Global Macro: Global macro funds take a big-picture approach, making bets on major economic and geopolitical trends. These bets can include currency positions, interest rate plays, and commodity investments. The legendary George Soros was the prototypical global macro manager, as his most famous trade was "bankrupting" the Bank of England by shorting the British pound in the early 1990s.
Event-Driven: Event-driven hedge funds focus on specific corporate events, such as mergers and acquisitions, bankruptcies or restructurings. These are closely related to "activist" funds that buy controlling positions in companies in order to force changes to management or the board of directors.
Arbitrage: Arbitrage strategies involve taking advantage of price discrepancies in different markets or securities. For example, a manager could buy gold in London and sell it in Shanghai if gold were trading cheaper in London.
Be careful with hedge funds
There are a few warnings that come along with investments in hedge funds.
The first is cost. Hedge funds often have high fees. A 2% management fee and 20% performance fee are not uncommon. Of course, those fees might be absolutely justified if the manager is doing something unique and the returns are within your expectations even after paying the fees. But if the manager is executing a strategy you could just as easily replicate in an exchange-traded fund (ETF) or mutual fund, it's hard to justify paying a premium.
You should also be aware of potential lockups. Unlike mutual funds, which generally have daily liquidity, and ETFs, which can be sold any time the market is open, hedge funds may only offer liquidity on a monthly or quarterly basis, and even this can be subject to conditions.
Should you invest in hedge funds?
Hedge funds earn their keep by offering strategies that are hard to find in the world of regulated mutual funds and ETFs. But should you invest in them?
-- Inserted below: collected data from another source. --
(* ===== verification/MemoryWrites.v ===== *)
(** * Mutations and the changelog of the in-memory backend

    Change identifiers increase strictly; a mutation either leaves the state
    unchanged or does exactly what was asked, to its store only; the changelog
    is append-only and replays to the tuple table. *)

From S2P Require Import Prelude Ordered Identifier Reference Grammar Storage Memory MemoryTheory.
From Stdlib Require Import ZArith.
From stdpp Require Import sorting.

(** ** Change identifiers *)

Definition allocator_value (a : ChangeIdAllocator) : N :=
  (a.(last_timestamp_ms) * 2 ^ 80 + a.(last_random))%N.

Definition allocator_wf (a : ChangeIdAllocator) : Prop :=
  (a.(last_timestamp_ms) < 2 ^ 48)%N ∧ (a.(last_random) < 2 ^ 80)%N.

(** The map [unique_write_tuples] collects. *)
Abbreviation insert_writes := (foldl (fun m (t : RelationshipTuple) => bt_insert t.(rt_key) t m)).

Section writes.
Context `{WinnowLaws, UlidCodecLaws}.

Lemma next_parts_ok a wall ms random :
  allocator_wf a → next_parts a wall = Ok (ms, random) →
  (random < 2 ^ 80)%N ∧
  (a.(initialized) = true → (allocator_value a < ms * 2 ^ 80 + random)%N).
Proof.
  unfold allocator_wf, allocator_value, next_parts, MAXIMUM_ULID_RANDOM. intros [Hms Hr].
  destruct (initialized a); simpl; [|intros [= <- <-]; split; [done|done]].
  destruct (N.leb_spec wall (last_timestamp_ms a)).
  - destruct (N.eqb_spec (last_random a) (2 ^ 80 - 1)) as [E|E].
    + destruct (checked_add _ _ _) as [n|] eqn:Ec; [|done]. apply checked_add_Some in Ec as [-> _].
      intros [= <- <-]. split; [done|]. intros _. lia.
    + intros [= <- <-]. split; [lia|]. intros _. lia.
  - intros [= <- <-]. split; [done|]. intros _. nia.
Qed.

Lemma next_change_id_ok a timestamp a' id :
  allocator_wf a → next_change_id a timestamp = Ok (a', id) →
  allocator_wf a' ∧ a'.(initialized) = true ∧ id = allocator_value a' ∧
  (a.(initialized) = true → (allocator_value a < id)%N) ∧ (id < ULID_BOUND)%N.
Proof.
  intros Hwf. unfold next_change_id. case_match; [done|]. case_match; [done|].
  intros ([ms random] & Hp & Hm)%result_bind_ok. apply next_parts_ok in Hp as [Hr Hgt]; [|done].
  destruct (N.ltb_spec MAXIMUM_ULID_TIMESTAMP ms) as [|Hms]; [done|].
  apply result_bind_ok in Hm as (id' & Hid%map_err_ok & [= <- <-]).
  assert (Hms' : (ms < 2 ^ 48)%N) by (unfold MAXIMUM_ULID_TIMESTAMP in Hms; lia).
  rewrite ulid_from_parts_value in Hid by done.
  assert (Hb : (ms * 2 ^ 80 + random < ULID_BOUND)%N).
  { unfold ULID_BOUND. change (2 ^ 128)%N with (2 ^ 48 * 2 ^ 80)%N. nia. }
  apply ulid_from_str_ok in Hid as [Hs Hid]. apply (f_equal ulid_parse) in Hs.
  rewrite !ulid_parse_to_string in Hs by done. injection Hs as <-.
  unfold allocator_wf, allocator_value in *. simpl. split_and!; done.
Qed.

(** Before the first allocation nothing is below the next identifier. *)
Definition allocated (a : ChangeIdAllocator) (id : N) : Prop :=
  a.(initialized) = true ∧ (id <= allocator_value a)%N.

Lemma allocate_changes_ok store op timestamp tuples : ∀ a a' changes,
  allocator_wf a → allocate_changes store op timestamp a tuples = Ok (a', changes) →
  allocator_wf a' ∧ tc_tuple <$> changes = tuples ∧
  (∀ c, c ∈ changes → c.(tc_store_id) = store ∧ c.(tc_operation) = op ∧ c.(tc_timestamp) = timestamp ∧
     allocated a' c.(tc_id) ∧ (c.(tc_id) < ULID_BOUND)%N) ∧
  (∀ id, allocated a id → allocated a' id ∧ Forall (fun c => (id < c.(tc_id))%N) changes) ∧
  StronglySorted (fun c d => (c.(tc_id) < d.(tc_id))%N) changes.
Proof.
  induction tuples as [|t tuples IH]; intros a a' changes Hwf; cbn [allocate_changes].
  - intros [= <- <-]. split_and!; [done|done| | |constructor].
    + by intros c []%not_elem_of_nil.
    + intros id Hid. split; [done|constructor].
  - intros ([a1 id1] & E1 & Hm)%result_bind_ok. apply result_bind_ok in Hm as ([a2 cs] & E2 & [= <- <-]).
    apply next_change_id_ok in E1 as (Hwf1 & Hi1 & -> & Hgt & Hb); [|done].
    apply IH in E2 as (Hwf2 & Htup & Hall & Hup & Hsort); [|done].
    destruct (Hup (allocator_value a1)) as [Ha1 Hcs]; [done|].
    split_and!; [done|rewrite fmap_cons; by f_equal| | |].
    + intros c [->|Hc]%elem_of_cons; [done|]. by apply Hall.
    + intros id [Hi Hle]. specialize (Hgt Hi). split; [apply Hup; split; [done|lia]|].
      constructor; [simpl; lia|]. eapply Forall_impl; [exact Hcs|]. simpl. lia.
    + constructor; [done|]. eapply Forall_impl; [exact Hcs|]. done.
Qed.

(** ** Unique inputs *)

Lemma bs_extend_length {K} `{OrdLaws K} (l s : list K) :
  length (bs_extend s l) ≤ length s + length l ∧
  (length (bs_extend s l) = length s + length l → bs_sorted s → NoDup l ∧ ∀ k, k ∈ l → k ∉ s).
Proof.
  revert s. induction l as [|k l IH]; intros s; simpl.
  - split; [lia|]. intros _ _. split; [constructor|]. by intros k []%not_elem_of_nil.
  - destruct (IH (bs_insert k s)) as [Hle Heq]. pose proof (bs_insert_length_le k s) as Hi.
    split; [lia|]. intros Hlen Hs. destruct Heq as [Hnd Hdis]; [lia|by apply bs_sorted_insert|].
    assert (Hk : k ∉ s).
    { intros Hk. assert (bs_insert k s = s) as E.
      { apply bs_ext; [by apply bs_sorted_insert|done|]. intros x. rewrite bs_insert_elem. naive_solver. }
      rewrite E in *. lia. }
    split.
    + constructor; [|done]. intros Hin. apply (Hdis k Hin), bs_insert_elem. by left.
    + intros x [->|Hx]%elem_of_cons; [done|]. intros Hxs. apply (Hdis x Hx), bs_insert_elem. by right.
Qed.

Lemma unique_delete_keys_ok deletes keys :
  unique_delete_keys deletes = Ok keys →
  bs_sorted keys ∧ NoDup deletes ∧ ∀ k, k ∈ keys ↔ k ∈ deletes.
Proof.
  unfold unique_delete_keys. case_match eqn:E; [done|]. intros [= <-].
  apply negb_false_iff, Nat.eqb_eq in E. split_and!.
  - apply bs_sorted_collect.
  - unfold bs_collect in E. apply (bs_extend_length deletes []); [simpl; lia|constructor].
  - apply bs_collect_elem.
Qed.

Lemma bt_insert_length {K V} `{OrdLaws K} (k : K) (v : V) (m : BTreeMap K V) :
  length (bt_insert k v m) ≤ S (length m).
Proof. induction m as [|[k' v'] m IH]; simpl; [done|]. destruct (cmp k k'); simpl; lia. Qed.

Lemma bt_insert_present {K V} `{OrdLaws K} (k : K) (v : V) (m : BTreeMap K V) :
  bt_sorted m → is_Some (bt_get k m) → length (bt_insert k v m) = length m.
Proof.
  induction 1 as [|[k' v'] m Hs IH Hlt]; simpl; [by intros []|].
  destruct (cmp k k') eqn:E; simpl; [done| |].
  - intros [v0 Hv]. apply bt_get_elem in Hv. rewrite Forall_forall in Hlt. specialize (Hlt _ Hv).
    simpl in Hlt. pose proof (cmp_trans _ _ _ E Hlt) as Hc. by rewrite cmp_refl in Hc.
  - intros Hv. by rewrite IH.
Qed.
(** A completed walk has seen exactly the rewrite of its root. *)
Lemma walk_rewrite {St} (visit : NodeId → St → result ModelErrorCode (list NodeId * St))
    (Hvisit : ∀ n st cs st', visit n st = Ok (cs, st') → cs = successors nodes n)
    (P : BTreeSet NodeId → St → Prop) root st st' :
  (∀ seen st n cs st', P seen st → n ∉ seen → visit n st = Ok (cs, st') → P (bs_insert n seen) st') →
  P [] st → walk visit (walk_fuel nodes) [root] [] st = Some (Ok st') →
  ∃ seen, P seen st' ∧ ∀ n, n ∈ seen ↔ in_rewrite root n.
Proof.
  intros HP Hst E. destruct (walk_visits visit nodes Hvisit P (walk_fuel nodes) [root] [] st st' HP Hst E)
    as (seen & Hseen & Hin & Hcl & Hreach).
  exists seen. split; [done|]. intros n. split.
  - intros Hn. destruct (Hreach n Hn) as [[]%not_elem_of_nil|(x & Hx & Hp)].
    by apply list_elem_of_singleton in Hx as ->.
  - intros Hp. assert (Hroot : root ∈ seen) by (apply Hin; right; by left).
    clear -Hp Hroot Hcl. revert Hroot. induction Hp as [|a b c Hab _ IH]; [done|]. intros Ha. apply IH.
    destruct (Hcl a Ha) as [[]%not_elem_of_nil|Hc]. by apply Hc.
Qed.

(** The facts of a whole rewrite. *)
Definition rewrite_fact (fact : RewriteNode → nat → Prop) (root : NodeId) (x : nat) : Prop :=
  ∃ n nd, in_rewrite root n ∧ nodes !! n = Some nd ∧ fact nd x.

Definition seen_fact (fact : RewriteNode → nat → Prop) (seen : BTreeSet NodeId) (x : nat) : Prop :=
  ∃ n nd, n ∈ seen ∧ nodes !! n = Some nd ∧ fact nd x.

Lemma seen_fact_insert fact n nd seen x :
  nodes !! n = Some nd → seen_fact fact (bs_insert n seen) x ↔ seen_fact fact seen x ∨ fact nd x.
Proof.
  intros Hn. unfold seen_fact. split.
  - intros (m & md & Hm & Hmd & Hf). apply bs_insert_elem in Hm as [->|Hm]; [|left; eauto 10].
    right. by simplify_eq.
  - intros [(m & md & Hm & ? & ?)|Hf].
    + exists m, md. split; [|done]. apply bs_insert_elem. by right.
    + exists n, nd. split; [|done]. apply bs_insert_elem. by left.
Qed.

Lemma graph_visit_successors limit r n g cs g' :
  graph_visit relations nodes limit r n g = Ok (cs, g') → cs = successors nodes n.
Proof.
  unfold graph_visit, successors. destruct (nodes !! n); [|done].
  intros (g1 & _ & ?)%result_bind_ok. case_match; by simplify_eq.
Qed.

Lemma walk_extends limit r root g g' :
  graph_sets_wf g → r < length g.(gs_forward) →
  walk (graph_visit relations nodes limit r) (walk_fuel nodes) [root] [] g = Some (Ok g') →
  extends r (rewrite_fact node_edge root) (rewrite_fact node_type root)
    (rewrite_fact node_wildcard root) (rewrite_fact node_tupleset root) g g'.
Proof.
  intros Hwf Hr E.
  destruct (walk_rewrite _ (graph_visit_successors limit r)
    (fun seen st => extends r (seen_fact node_edge seen) (seen_fact node_type seen)
       (seen_fact node_wildcard seen) (seen_fact node_tupleset seen) g st) root g g')
    as (seen & Hex & Hseen); [| |exact E|].
  - intros seen st n cs st' Hext _ Hv.
    apply graph_visit_extends in Hv as (nd & Hn & _ & Hext');
      [|by eapply ex_wf|by rewrite (ex_length _ _ _ _ _ _ _ Hext)].
    eapply extends_iff; [..|exact (extends_trans _ _ _ _ _ _ _ _ _ _ _ _ Hext Hext')];
      intros x; by rewrite (seen_fact_insert _ n nd).
  - eapply extends_iff; [..|by apply extends_refl]; intros x; (split; [done|]);
      intros (n & nd & Hn & _); by apply not_elem_of_nil in Hn.
  - eapply extends_iff; [..|exact Hex]; intros x; unfold seen_fact, rewrite_fact;
      by setoid_rewrite Hseen.
Qed.

(** ** Every relation *)

Definition relation_fact (l : list CompiledRelation) (fact : RewriteNode → nat → Prop) (r x : nat) : Prop :=
  ∃ rel, rel ∈ l ∧ rel.(cr_id) = r ∧ rewrite_fact fact rel.(cr_root) x.

Record facts_of (l : list CompiledRelation) (g g' : GraphSets) : Prop := {
  fo_wf : graph_sets_wf g';
  fo_length : length g'.(gs_forward) = length g.(gs_forward);
  fo_forward : ∀ i x, at_ g'.(gs_forward) i x ↔ at_ g.(gs_forward) i x ∨ relation_fact l node_edge i x;
  fo_types : ∀ i x, at_ g'.(gs_types) i x ↔ at_ g.(gs_types) i x ∨ relation_fact l node_type i x;
  fo_wildcards : ∀ i x,
    at_ g'.(gs_wildcards) i x ↔ at_ g.(gs_wildcards) i x ∨ relation_fact l node_wildcard i x;
  fo_reverse : ∀ i x, at_ g'.(gs_reverse) i x ↔ at_ g.(gs_reverse) i x ∨
    (i < length g.(gs_forward) ∧ (relation_fact l node_edge x i ∨ relation_fact l node_tupleset x i));
}.

Lemma relation_fact_cons rel l fact r x :
  relation_fact (rel :: l) fact r x ↔
  (r = rel.(cr_id) ∧ rewrite_fact fact rel.(cr_root) x) ∨ relation_fact l fact r x.
Proof. unfold relation_fact. setoid_rewrite elem_of_cons. naive_solver. Qed.

Lemma visit_relations_facts limit l : ∀ g g',
  graph_sets_wf g → (∀ rel, rel ∈ l → rel.(cr_id) < length g.(gs_forward)) →
  visit_relations relations nodes limit l g = Some (Ok g') → facts_of l g g'.
Proof.
  induction l as [|rel l IH]; intros g g' Hwf Hids; cbn [visit_relations].
  - intros [= <-]. assert (Hno : ∀ fact i x, ¬ relation_fact [] fact i x)
      by (intros fact i x (? & []%not_elem_of_nil & _)).
    constructor; try done; intros i x; pose proof (Hno node_edge i x); pose proof (Hno node_type i x);
      pose proof (Hno node_wildcard i x); pose proof (Hno node_edge x i);
      pose proof (Hno node_tupleset x i); tauto.
  - destruct (walk _ _ _ _ g) as [[g1|]|] eqn:E; [|done|done]. intros E2.
    apply walk_extends in E as [Hwf1 Hl1 Hf1 Ht1 Hw1 Hr1]; [|done|apply Hids; by left].
    apply IH in E2 as [Hwf2 Hl2 Hf2 Ht2 Hw2 Hr2]; [|done|intros; rewrite Hl1; apply Hids; by right].
    constructor; [done|congruence|..]; intros i x.
    + rewrite Hf2, Hf1, relation_fact_cons. tauto.
    + rewrite Ht2, Ht1, relation_fact_cons. tauto.
    + rewrite Hw2, Hw1, relation_fact_cons. tauto.
    + rewrite Hr2, Hr1, Hl1, !relation_fact_cons. tauto.
Qed.

End base_graph.

(** ** Reachability

    Propagation along the edges reaches its fixpoint within the rounds it is
    allowed, because a relation on a path to a type is needed only once. *)

Section paths.
Context (R : nat → nat → Prop).

Fixpoint path (i : nat) (l : list nat) (j : nat) : Prop :=
  match l with
  | [] => i = j
  | k :: l => R i k ∧ path k l j
  end.

Lemma path_cut i l1 k l2 j : path i (l1 ++ k :: l2) j → path k l2 j.
Proof. revert i. induction l1 as [|a l1 IH]; intros i; simpl; [tauto|]. intros [_ ?]. by eapply IH. Qed.

Lemma simple_path i j : rtc R i j → ∃ l, path i l j ∧ NoDup (i :: l).
Proof.
  induction 1 as [i|i k j Hik _ (l & Hp & Hnd)].
  - exists []. split; [done|]. apply NoDup_singleton.
  - destruct (decide (i ∈ k :: l)) as [Hin|Hin].
    + apply list_elem_of_split in Hin as (l1 & l2 & E). exists l2. split.
      * destruct l1 as [|a l1]; simplify_eq/=; [done|]. by eapply path_cut.
      * rewrite E in Hnd. by apply NoDup_app in Hnd as (_ & _ & Hnd).
    + exists (k :: l). split; [done|]. by constructor.
Qed.

Lemma path_lt n i l j : (∀ a b, R a b → a < n) → j < n → path i l j → ∀ x, x ∈ i :: l → x < n.
Proof.
  intros HR Hj. revert i. induction l as [|k l IH]; intros i; simpl.
  - intros -> x ->%list_elem_of_singleton. done.
  - intros [Hik Hp] x [->|Hx]%elem_of_cons; [by eapply HR|]. by eapply IH.
Qed.

Lemma NoDup_lt_length n (l : list nat) : NoDup l → (∀ x, x ∈ l → x < n) → length l ≤ n.
Proof.
  intros Hnd Hlt. rewrite <-(length_seq n 0). apply submseteq_length, NoDup_submseteq; [done|].
  intros x Hx. apply elem_of_seq. specialize (Hlt x Hx). lia.
Qed.

Lemma short_path n i j :
  (∀ a b, R a b → a < n) → j < n → rtc R i j → ∃ l, path i l j ∧ length l < n.
Proof.
  intros HR Hj (l & Hp & Hnd)%simple_path. exists l. split; [done|].
  apply (NoDup_lt_length n) in Hnd; [done|]. by eapply path_lt.
Qed.

Lemma path_rtc i l j : path i l j → rtc R i j.
Proof. revert i. induction l as [|k l IH]; intros i; simpl; [by intros ->|]. intros [? ?]. eapply rtc_l; eauto. Qed.

End paths.

Section propagation.
Variable fwd : list (BTreeSet RelationId).
Abbreviation edge := (at_ fwd).

(** One source on one family of sets. *)
Definition propagate_one (sets : list (BTreeSet nat)) (source : nat) : list (BTreeSet nat) :=
  match fwd !! source with
  | None => sets
  | Some targets => fst (extend_at source (gather sets targets) sets)
  end.

Definition same_sets (l l' : list (BTreeSet nat)) : Prop := ∀ i x, at_ l i x ↔ at_ l' i x.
That question is going to depend on several factors. To start, you have to qualify by being an accredited investor. And along those same lines, you should be able to properly evaluate the risks involved. If you don't understand the strategy or aren't comfortable reading the often dense legal documents or auditor reports, then you should probably walk away.
Assuming you qualify and are reasonably able to evaluate them, the right fund or funds can potentially add real diversification to your portfolio and lessen your dependence on the market. Adding strategies to your portfolio with a low correlation to your existing strategies can lower your overall risk and improve your returns.
Hedge funds offer the potential for high returns and diversification benefits, but they also come at the cost of higher fees and less regulatory oversight. As with any investment, you should do your own research to determine whether they make sense for your portfolio.
Charles Lewis Sizemore, CFA is the Chief Investment Officer of Sizemore Capital Management LLC, a registered investment advisor based in Dallas, Texas, where he specializes in dividend-focused portfolios and in building alternative allocations with minimal correlation to the stock market.